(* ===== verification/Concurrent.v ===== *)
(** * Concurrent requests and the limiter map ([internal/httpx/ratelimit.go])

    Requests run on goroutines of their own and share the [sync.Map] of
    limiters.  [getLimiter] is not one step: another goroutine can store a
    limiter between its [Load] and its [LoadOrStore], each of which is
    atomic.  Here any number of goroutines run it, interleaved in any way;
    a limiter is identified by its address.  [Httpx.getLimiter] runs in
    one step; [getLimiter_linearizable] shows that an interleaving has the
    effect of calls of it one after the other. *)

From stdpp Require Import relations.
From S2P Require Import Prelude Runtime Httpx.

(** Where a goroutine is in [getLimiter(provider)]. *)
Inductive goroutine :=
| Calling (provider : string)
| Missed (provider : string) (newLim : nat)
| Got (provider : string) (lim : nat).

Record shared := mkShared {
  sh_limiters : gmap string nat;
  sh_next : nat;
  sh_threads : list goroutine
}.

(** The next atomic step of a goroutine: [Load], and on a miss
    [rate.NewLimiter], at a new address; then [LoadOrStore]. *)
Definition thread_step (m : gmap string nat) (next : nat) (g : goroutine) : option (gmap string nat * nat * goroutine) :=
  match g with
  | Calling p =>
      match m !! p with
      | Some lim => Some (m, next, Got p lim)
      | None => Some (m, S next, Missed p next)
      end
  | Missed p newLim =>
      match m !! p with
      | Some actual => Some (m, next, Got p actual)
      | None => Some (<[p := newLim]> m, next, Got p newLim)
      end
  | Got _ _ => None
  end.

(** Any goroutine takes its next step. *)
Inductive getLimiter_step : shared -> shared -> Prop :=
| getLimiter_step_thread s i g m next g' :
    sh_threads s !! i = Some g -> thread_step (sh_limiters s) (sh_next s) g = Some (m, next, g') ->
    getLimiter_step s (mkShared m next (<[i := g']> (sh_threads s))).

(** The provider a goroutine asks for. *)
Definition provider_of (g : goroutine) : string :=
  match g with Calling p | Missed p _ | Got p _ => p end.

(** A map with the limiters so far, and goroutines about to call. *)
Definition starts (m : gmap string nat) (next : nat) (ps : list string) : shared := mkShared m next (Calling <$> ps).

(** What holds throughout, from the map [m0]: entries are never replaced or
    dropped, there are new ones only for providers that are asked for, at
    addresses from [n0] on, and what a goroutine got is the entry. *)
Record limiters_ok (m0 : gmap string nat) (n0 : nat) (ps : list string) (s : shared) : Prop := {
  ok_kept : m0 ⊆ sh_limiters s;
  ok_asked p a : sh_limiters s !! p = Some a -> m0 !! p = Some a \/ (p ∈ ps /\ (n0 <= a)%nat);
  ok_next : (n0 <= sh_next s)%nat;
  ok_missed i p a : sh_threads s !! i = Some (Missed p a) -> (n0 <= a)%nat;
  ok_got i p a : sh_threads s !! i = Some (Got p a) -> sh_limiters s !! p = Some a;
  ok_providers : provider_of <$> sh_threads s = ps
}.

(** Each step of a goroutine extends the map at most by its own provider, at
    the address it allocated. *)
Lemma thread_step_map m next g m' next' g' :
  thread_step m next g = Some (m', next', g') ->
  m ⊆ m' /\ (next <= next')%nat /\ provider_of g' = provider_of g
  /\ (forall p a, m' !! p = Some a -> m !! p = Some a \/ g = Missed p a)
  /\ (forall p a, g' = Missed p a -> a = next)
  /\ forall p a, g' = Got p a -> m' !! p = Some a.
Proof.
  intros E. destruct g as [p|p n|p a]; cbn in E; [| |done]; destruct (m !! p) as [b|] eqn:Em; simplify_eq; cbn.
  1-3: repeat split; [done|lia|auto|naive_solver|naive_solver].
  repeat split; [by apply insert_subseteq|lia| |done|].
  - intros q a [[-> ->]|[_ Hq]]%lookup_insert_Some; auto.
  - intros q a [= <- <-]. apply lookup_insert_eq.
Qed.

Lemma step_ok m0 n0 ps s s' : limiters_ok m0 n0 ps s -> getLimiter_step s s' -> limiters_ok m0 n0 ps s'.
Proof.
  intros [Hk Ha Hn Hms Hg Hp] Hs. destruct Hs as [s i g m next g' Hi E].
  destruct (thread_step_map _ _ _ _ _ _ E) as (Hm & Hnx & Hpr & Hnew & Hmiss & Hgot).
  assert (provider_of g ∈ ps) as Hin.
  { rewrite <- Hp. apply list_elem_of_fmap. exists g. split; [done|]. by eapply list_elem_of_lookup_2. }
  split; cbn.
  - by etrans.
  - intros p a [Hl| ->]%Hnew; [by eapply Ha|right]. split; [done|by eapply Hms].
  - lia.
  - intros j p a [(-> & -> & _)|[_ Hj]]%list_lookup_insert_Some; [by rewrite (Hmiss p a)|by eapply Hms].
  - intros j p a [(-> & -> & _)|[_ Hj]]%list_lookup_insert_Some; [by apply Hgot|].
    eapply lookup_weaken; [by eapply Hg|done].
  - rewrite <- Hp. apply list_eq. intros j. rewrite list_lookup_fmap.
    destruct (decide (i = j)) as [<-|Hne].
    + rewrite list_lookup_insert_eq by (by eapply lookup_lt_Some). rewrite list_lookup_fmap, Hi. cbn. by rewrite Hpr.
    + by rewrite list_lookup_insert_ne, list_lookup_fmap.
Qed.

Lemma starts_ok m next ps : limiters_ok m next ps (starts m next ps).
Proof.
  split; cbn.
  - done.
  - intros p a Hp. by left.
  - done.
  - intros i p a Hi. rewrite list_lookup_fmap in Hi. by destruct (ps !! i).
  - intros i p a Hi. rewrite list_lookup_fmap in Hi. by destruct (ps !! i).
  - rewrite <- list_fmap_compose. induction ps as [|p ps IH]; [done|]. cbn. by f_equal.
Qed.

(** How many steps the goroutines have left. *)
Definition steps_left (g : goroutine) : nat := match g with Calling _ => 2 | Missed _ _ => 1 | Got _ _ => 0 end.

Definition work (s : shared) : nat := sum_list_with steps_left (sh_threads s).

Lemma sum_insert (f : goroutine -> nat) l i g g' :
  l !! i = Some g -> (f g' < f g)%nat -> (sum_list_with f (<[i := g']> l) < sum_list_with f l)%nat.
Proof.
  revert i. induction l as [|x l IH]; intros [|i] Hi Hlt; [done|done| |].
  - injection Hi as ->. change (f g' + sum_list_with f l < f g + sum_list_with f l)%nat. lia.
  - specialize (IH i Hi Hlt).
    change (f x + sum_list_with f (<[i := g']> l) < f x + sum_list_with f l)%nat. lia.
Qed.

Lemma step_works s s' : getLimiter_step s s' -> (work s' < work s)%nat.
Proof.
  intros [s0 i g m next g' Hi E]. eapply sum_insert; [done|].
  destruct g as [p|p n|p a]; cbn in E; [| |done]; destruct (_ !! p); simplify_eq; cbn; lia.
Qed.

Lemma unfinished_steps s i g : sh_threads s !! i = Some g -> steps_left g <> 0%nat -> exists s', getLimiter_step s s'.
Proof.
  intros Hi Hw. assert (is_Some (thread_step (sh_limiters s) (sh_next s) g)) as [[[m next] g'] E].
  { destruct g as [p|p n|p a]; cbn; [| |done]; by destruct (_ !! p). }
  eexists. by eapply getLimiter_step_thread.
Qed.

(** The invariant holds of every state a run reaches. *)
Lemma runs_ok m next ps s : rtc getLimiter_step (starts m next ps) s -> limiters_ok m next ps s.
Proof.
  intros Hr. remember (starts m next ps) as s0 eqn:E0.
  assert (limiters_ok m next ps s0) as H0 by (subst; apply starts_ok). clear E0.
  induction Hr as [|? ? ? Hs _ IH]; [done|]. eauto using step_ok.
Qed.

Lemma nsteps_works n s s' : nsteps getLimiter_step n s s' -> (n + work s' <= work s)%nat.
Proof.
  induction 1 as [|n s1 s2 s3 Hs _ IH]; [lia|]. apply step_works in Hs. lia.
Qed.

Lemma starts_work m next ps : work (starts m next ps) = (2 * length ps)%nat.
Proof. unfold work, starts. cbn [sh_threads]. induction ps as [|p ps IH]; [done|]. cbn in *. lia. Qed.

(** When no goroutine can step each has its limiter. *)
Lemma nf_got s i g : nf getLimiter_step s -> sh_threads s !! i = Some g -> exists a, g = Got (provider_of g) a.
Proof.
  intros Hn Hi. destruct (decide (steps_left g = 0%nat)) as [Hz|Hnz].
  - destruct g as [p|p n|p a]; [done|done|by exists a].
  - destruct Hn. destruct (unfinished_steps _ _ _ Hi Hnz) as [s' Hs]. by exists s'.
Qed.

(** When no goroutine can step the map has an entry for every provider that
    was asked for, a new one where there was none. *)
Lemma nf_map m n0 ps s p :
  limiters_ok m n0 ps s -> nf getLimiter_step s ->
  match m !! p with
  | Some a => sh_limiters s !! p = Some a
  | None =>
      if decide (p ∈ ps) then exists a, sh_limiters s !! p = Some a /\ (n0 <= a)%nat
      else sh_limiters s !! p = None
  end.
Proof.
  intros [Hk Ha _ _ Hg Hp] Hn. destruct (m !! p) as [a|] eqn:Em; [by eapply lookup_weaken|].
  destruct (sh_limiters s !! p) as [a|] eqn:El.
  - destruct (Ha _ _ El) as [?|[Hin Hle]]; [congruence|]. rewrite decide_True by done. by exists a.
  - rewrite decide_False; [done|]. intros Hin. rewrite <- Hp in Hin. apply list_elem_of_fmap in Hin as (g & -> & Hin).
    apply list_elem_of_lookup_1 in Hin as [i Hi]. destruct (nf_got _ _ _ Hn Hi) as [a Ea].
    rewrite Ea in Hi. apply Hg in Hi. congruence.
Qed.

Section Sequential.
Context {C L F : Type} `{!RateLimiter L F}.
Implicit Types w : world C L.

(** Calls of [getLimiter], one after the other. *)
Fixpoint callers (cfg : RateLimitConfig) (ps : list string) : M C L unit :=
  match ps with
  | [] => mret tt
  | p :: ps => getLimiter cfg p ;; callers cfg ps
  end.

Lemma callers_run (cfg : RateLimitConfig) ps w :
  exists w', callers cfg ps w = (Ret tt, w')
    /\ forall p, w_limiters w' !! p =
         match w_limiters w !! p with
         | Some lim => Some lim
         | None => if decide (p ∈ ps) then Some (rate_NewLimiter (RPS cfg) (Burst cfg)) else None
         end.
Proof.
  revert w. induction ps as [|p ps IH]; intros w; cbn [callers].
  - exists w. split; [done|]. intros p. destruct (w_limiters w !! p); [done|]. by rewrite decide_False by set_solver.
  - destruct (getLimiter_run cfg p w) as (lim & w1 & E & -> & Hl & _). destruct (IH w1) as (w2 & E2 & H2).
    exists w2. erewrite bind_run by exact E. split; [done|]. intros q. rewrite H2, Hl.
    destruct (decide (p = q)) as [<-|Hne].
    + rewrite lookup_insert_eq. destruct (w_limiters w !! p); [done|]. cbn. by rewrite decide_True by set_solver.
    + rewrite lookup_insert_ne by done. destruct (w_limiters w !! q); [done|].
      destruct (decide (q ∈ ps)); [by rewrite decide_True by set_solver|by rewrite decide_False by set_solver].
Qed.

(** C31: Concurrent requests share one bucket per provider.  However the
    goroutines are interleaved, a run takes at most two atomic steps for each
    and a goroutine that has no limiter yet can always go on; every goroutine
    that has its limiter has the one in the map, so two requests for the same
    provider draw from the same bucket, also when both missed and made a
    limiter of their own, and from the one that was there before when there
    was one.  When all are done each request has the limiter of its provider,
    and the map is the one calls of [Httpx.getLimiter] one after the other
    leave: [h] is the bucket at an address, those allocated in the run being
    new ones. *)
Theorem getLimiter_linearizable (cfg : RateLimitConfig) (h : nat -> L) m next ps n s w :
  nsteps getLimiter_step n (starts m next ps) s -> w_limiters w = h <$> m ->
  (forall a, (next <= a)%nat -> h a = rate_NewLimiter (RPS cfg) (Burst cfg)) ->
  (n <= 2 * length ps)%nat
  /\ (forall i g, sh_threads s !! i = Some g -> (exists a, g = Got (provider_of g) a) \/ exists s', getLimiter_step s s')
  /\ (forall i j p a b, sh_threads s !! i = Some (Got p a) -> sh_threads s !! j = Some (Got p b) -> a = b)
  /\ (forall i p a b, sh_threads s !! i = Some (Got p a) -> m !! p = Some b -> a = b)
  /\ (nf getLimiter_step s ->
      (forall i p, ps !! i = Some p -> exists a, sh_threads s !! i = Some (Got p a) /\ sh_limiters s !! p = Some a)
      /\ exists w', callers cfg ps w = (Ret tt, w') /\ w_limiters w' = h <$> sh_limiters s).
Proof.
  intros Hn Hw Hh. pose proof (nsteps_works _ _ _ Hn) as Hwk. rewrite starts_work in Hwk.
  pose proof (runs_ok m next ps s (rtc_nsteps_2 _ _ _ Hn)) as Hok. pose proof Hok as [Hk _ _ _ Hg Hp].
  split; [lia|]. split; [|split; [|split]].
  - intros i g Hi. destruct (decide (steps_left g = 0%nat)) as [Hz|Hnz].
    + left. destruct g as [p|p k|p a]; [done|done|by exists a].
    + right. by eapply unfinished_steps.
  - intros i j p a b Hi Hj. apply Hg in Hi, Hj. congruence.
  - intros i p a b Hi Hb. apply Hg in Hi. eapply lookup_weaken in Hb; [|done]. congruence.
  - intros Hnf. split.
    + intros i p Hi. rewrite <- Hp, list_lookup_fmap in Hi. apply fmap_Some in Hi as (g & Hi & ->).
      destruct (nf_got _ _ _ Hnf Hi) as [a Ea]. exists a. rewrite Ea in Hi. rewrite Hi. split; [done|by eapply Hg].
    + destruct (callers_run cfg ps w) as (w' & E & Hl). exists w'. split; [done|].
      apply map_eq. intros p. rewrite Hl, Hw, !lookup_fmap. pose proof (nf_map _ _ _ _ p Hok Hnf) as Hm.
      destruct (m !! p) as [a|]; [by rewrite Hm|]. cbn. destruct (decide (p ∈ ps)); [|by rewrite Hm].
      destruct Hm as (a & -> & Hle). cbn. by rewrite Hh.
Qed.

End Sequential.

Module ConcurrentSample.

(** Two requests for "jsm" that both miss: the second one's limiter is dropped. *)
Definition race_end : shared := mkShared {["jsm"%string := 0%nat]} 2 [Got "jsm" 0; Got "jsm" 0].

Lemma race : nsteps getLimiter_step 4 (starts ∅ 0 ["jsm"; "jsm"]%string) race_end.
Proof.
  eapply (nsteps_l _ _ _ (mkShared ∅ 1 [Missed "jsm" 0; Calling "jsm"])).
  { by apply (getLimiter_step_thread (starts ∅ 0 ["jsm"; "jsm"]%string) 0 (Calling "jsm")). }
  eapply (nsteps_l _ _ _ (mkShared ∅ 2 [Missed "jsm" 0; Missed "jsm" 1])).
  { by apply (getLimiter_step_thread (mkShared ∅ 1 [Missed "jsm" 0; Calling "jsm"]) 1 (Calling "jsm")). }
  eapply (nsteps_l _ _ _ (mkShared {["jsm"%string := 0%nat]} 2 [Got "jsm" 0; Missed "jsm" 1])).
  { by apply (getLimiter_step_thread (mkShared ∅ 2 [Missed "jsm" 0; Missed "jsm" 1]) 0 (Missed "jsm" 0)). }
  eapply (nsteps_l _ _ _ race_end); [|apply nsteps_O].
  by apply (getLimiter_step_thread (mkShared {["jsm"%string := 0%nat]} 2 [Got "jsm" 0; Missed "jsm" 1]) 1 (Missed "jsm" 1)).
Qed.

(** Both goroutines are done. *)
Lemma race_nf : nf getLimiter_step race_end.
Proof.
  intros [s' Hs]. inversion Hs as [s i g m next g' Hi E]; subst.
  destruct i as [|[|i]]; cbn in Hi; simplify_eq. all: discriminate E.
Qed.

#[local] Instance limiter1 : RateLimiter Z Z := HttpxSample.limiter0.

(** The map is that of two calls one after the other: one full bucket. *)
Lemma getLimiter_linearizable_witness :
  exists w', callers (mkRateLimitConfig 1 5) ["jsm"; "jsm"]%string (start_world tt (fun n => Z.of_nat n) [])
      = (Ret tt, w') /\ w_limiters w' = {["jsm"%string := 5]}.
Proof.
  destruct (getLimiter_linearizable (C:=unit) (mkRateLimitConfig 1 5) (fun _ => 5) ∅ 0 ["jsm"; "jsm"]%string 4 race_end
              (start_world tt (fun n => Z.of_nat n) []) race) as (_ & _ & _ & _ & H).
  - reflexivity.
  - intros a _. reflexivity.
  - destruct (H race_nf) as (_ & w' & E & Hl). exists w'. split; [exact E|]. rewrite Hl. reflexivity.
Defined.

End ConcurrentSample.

^^^^

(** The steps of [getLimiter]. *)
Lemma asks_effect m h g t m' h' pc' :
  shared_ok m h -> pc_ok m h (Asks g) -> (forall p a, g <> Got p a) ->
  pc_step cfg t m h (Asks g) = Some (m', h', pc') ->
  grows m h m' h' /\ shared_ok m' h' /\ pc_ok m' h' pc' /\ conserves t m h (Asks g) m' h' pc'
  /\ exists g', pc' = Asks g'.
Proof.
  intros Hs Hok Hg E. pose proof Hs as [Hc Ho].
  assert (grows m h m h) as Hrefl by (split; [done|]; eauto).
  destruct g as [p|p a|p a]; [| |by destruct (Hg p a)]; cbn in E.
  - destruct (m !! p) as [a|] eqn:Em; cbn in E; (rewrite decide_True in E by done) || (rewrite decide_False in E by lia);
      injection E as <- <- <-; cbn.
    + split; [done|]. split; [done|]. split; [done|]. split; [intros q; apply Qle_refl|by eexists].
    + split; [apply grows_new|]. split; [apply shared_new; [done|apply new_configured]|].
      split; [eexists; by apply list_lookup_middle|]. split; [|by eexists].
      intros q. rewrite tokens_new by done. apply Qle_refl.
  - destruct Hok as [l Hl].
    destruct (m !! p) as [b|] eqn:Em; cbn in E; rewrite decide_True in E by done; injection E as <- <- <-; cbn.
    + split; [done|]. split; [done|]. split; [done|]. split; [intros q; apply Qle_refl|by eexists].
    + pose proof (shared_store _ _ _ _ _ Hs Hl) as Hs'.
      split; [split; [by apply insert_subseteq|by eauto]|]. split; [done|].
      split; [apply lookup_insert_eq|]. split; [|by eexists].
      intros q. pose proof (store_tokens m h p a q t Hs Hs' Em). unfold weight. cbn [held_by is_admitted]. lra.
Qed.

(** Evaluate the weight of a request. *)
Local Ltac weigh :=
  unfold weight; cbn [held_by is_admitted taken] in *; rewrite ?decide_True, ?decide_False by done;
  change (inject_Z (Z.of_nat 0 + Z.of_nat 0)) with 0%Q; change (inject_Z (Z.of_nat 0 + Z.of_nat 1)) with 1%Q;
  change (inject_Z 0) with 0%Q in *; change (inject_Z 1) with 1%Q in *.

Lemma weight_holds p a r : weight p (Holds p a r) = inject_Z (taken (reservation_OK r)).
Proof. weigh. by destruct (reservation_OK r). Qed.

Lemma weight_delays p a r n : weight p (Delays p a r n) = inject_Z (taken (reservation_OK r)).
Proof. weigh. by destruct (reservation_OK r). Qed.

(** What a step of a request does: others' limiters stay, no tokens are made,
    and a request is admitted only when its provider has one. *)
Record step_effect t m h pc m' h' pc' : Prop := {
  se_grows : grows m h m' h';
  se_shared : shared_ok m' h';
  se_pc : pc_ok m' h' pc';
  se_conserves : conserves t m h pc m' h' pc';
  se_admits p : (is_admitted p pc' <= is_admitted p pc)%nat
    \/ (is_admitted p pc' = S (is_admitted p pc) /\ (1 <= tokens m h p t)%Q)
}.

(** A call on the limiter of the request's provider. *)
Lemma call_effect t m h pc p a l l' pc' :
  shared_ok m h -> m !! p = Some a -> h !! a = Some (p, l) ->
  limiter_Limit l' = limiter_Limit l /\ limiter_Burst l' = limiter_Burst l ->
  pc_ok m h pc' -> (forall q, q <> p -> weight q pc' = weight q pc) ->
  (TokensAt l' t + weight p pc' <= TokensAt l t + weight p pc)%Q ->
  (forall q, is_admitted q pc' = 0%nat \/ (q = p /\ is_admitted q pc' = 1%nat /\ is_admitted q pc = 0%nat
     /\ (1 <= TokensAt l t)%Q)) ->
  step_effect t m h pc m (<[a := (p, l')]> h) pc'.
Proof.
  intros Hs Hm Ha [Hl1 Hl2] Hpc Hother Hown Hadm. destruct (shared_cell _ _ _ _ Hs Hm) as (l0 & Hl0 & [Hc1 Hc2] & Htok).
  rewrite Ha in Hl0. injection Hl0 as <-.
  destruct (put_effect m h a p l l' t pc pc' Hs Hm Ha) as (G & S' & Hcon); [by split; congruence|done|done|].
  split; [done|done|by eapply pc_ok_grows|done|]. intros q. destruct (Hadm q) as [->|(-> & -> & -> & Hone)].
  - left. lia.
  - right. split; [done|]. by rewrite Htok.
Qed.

^^^^

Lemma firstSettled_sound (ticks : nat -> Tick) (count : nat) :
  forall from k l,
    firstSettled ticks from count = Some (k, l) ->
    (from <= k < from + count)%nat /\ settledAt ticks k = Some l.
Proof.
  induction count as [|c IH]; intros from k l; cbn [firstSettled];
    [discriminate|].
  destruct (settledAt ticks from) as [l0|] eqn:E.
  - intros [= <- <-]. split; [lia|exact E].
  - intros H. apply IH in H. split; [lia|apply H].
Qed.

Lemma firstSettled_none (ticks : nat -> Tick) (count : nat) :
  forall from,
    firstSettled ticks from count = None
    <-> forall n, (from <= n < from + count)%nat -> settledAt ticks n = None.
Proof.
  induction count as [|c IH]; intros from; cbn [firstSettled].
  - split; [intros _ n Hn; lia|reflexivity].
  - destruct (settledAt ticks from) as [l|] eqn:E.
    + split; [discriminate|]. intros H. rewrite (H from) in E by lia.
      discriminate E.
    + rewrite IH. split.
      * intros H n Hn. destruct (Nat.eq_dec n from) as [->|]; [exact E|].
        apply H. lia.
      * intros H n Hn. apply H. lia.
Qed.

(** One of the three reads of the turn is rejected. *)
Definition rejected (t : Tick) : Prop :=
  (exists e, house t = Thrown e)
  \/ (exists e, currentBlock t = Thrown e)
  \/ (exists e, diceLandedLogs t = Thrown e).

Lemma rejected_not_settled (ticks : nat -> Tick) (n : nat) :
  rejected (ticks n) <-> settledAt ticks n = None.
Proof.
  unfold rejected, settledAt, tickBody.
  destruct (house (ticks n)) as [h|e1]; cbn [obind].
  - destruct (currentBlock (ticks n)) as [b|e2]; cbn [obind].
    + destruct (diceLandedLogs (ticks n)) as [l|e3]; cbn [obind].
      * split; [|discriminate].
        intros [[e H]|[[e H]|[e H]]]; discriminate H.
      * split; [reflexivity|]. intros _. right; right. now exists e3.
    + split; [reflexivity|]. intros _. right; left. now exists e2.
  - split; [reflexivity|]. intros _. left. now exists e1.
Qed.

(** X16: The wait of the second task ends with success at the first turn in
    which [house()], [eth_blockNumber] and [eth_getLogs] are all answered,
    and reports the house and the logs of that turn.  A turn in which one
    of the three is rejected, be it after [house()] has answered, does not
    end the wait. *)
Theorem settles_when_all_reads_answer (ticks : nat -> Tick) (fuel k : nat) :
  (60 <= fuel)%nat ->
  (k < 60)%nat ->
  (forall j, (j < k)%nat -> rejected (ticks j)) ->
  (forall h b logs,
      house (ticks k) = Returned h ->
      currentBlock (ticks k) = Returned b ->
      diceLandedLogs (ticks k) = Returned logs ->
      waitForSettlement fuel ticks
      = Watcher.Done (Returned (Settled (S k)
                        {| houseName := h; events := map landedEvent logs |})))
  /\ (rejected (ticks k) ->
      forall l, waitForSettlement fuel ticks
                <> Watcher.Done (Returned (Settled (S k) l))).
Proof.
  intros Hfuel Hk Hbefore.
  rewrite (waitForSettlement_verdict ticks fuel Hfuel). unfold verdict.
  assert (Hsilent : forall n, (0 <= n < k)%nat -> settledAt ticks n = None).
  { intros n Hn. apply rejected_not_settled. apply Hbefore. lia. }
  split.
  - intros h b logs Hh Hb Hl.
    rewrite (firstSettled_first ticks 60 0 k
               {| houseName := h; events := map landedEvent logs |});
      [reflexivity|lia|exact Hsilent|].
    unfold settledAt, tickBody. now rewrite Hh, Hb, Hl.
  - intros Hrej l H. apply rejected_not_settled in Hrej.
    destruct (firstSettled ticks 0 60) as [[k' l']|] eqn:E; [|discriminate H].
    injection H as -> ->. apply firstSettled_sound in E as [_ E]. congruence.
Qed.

^^^^

About this exercise: Copy out each line of the records that holds the string "ones".

Finished task:
    dropped, there are new ones only for providers that are asked for, at
    new ones. *)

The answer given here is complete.